### Required work
Look below for the line containing "ascii_of_nat (Z.to_nat (if"; from there, print each line exactly up to and including the line containing "Definition bytes_of_string (s", and stop.

### Records for processing
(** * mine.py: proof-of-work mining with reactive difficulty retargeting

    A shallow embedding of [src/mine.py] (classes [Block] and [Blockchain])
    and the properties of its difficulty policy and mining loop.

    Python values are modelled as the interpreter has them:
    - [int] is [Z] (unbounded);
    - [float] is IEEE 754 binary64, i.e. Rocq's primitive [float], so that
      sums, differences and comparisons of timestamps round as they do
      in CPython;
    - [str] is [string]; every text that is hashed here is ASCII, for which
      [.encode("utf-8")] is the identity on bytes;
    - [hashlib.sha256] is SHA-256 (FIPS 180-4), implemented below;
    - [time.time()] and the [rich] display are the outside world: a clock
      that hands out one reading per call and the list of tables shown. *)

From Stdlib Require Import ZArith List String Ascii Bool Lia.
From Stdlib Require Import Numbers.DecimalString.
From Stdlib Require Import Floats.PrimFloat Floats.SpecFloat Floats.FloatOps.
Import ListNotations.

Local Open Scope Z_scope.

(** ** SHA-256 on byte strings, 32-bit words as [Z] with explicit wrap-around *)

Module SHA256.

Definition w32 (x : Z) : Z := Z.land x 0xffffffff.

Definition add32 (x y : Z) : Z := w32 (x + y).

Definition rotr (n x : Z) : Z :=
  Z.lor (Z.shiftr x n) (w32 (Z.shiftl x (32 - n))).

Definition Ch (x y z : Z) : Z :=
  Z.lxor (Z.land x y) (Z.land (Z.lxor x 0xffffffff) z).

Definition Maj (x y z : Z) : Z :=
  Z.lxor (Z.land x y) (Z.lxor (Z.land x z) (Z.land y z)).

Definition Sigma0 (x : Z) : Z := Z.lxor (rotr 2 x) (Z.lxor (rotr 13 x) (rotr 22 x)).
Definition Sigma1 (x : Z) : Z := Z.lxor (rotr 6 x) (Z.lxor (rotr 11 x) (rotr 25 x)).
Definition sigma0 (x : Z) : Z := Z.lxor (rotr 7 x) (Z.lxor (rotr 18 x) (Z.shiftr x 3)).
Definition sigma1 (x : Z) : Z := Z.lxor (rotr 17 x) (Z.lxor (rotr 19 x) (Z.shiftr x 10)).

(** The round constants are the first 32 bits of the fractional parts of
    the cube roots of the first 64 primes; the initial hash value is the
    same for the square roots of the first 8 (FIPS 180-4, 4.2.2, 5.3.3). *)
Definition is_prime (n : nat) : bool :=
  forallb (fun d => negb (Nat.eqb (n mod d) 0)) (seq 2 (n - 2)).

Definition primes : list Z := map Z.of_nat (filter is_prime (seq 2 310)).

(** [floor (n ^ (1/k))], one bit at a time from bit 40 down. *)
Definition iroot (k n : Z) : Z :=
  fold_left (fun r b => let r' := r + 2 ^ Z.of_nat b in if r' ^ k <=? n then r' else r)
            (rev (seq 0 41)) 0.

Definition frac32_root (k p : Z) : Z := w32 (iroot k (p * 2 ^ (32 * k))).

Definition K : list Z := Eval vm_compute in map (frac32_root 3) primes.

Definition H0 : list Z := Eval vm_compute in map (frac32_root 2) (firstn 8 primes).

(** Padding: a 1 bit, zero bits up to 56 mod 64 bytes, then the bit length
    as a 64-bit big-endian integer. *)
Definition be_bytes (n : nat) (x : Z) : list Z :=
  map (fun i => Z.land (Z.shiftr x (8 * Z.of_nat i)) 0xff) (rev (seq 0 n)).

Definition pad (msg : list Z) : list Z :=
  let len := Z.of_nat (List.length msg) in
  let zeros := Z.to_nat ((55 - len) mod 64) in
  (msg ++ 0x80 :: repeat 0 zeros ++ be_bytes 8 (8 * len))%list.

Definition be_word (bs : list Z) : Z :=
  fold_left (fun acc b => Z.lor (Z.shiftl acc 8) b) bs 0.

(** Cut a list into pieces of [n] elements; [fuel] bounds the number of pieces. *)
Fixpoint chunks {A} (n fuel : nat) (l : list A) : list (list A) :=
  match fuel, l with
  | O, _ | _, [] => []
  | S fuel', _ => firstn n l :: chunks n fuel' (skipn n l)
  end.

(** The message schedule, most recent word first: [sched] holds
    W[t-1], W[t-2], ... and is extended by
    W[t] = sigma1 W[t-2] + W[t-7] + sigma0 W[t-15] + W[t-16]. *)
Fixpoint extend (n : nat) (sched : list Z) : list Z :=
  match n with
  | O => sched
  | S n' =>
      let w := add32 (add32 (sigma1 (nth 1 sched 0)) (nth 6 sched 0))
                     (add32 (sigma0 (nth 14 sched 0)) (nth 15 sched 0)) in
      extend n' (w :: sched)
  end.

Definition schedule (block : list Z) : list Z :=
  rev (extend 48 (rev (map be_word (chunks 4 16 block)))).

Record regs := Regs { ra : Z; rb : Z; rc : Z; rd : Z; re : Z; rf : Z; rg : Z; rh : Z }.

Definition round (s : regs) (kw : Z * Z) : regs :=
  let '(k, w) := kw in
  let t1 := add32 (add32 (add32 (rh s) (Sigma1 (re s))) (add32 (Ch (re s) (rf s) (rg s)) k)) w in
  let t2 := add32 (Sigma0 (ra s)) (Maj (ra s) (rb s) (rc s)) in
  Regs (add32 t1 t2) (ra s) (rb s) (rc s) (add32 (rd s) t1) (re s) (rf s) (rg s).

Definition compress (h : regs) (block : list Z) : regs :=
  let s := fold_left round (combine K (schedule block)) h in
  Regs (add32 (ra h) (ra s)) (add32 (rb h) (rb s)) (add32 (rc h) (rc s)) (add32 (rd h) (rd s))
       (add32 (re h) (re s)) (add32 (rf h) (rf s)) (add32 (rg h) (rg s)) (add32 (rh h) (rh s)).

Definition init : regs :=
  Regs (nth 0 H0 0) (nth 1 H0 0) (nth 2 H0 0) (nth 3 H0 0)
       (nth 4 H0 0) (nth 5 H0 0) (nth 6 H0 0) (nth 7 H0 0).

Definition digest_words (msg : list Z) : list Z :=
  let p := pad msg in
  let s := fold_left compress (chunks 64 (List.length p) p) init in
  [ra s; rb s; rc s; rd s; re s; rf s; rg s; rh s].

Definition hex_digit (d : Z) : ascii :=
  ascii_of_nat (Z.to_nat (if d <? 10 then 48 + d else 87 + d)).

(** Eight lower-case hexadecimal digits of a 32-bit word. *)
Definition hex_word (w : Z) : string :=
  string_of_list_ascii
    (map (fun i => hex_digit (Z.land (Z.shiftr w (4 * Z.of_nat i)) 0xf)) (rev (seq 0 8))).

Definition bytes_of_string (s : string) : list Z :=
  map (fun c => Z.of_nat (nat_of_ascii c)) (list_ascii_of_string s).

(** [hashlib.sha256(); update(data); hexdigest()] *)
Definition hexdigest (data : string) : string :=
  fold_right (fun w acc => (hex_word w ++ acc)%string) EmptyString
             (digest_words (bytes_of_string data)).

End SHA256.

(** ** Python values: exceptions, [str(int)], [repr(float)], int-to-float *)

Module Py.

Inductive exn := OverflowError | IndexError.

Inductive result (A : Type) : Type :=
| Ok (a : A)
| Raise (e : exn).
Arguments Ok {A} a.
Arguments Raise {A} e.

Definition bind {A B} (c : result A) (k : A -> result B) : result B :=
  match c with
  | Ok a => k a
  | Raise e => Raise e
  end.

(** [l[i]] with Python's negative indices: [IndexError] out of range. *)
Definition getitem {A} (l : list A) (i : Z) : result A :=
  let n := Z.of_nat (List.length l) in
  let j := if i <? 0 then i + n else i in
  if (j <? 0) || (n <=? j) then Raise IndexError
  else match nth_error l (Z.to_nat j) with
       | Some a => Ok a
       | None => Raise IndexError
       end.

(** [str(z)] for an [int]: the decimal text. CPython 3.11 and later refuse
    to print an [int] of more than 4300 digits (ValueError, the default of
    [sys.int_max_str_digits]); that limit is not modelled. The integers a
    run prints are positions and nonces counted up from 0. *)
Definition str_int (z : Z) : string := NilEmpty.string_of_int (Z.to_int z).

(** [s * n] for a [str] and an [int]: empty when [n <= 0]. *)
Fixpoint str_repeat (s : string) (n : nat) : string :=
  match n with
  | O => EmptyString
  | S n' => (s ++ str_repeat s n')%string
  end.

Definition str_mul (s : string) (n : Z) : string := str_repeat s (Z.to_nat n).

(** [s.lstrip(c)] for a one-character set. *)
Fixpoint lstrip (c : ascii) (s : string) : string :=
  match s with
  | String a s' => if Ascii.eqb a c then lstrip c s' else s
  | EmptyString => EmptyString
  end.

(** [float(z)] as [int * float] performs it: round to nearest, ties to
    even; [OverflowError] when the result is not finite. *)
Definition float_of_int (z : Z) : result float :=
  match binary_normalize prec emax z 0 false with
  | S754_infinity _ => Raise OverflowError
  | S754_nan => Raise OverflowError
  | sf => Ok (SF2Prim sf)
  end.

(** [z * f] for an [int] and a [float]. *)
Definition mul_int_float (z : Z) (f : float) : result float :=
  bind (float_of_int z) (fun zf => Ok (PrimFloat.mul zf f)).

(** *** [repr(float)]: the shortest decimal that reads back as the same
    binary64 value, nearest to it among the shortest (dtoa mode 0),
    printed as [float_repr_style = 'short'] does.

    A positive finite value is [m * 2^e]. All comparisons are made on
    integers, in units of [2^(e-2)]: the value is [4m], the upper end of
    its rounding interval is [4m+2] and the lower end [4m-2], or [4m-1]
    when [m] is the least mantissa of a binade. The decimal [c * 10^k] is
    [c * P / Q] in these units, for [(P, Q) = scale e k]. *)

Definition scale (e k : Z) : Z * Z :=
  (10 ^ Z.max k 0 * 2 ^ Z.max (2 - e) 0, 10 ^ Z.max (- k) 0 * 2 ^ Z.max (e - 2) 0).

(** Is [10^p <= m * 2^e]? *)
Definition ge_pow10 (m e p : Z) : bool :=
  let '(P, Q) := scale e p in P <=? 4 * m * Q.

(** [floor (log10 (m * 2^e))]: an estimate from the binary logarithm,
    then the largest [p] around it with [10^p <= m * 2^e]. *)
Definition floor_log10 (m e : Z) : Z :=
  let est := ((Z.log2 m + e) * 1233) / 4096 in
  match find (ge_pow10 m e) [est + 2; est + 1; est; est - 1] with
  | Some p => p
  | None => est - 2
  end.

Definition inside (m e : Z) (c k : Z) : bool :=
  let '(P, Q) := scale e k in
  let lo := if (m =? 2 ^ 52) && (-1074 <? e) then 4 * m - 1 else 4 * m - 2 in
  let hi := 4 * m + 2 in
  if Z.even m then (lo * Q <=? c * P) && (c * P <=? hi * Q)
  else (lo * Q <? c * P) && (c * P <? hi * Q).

### Answer to this problem
  ascii_of_nat (Z.to_nat (if d <? 10 then 48 + d else 87 + d)).

(** Eight lower-case hexadecimal digits of a 32-bit word. *)
Definition hex_word (w : Z) : string :=
  string_of_list_ascii
    (map (fun i => hex_digit (Z.land (Z.shiftr w (4 * Z.of_nat i)) 0xf)) (rev (seq 0 8))).

Definition bytes_of_string (s : string) : list Z :=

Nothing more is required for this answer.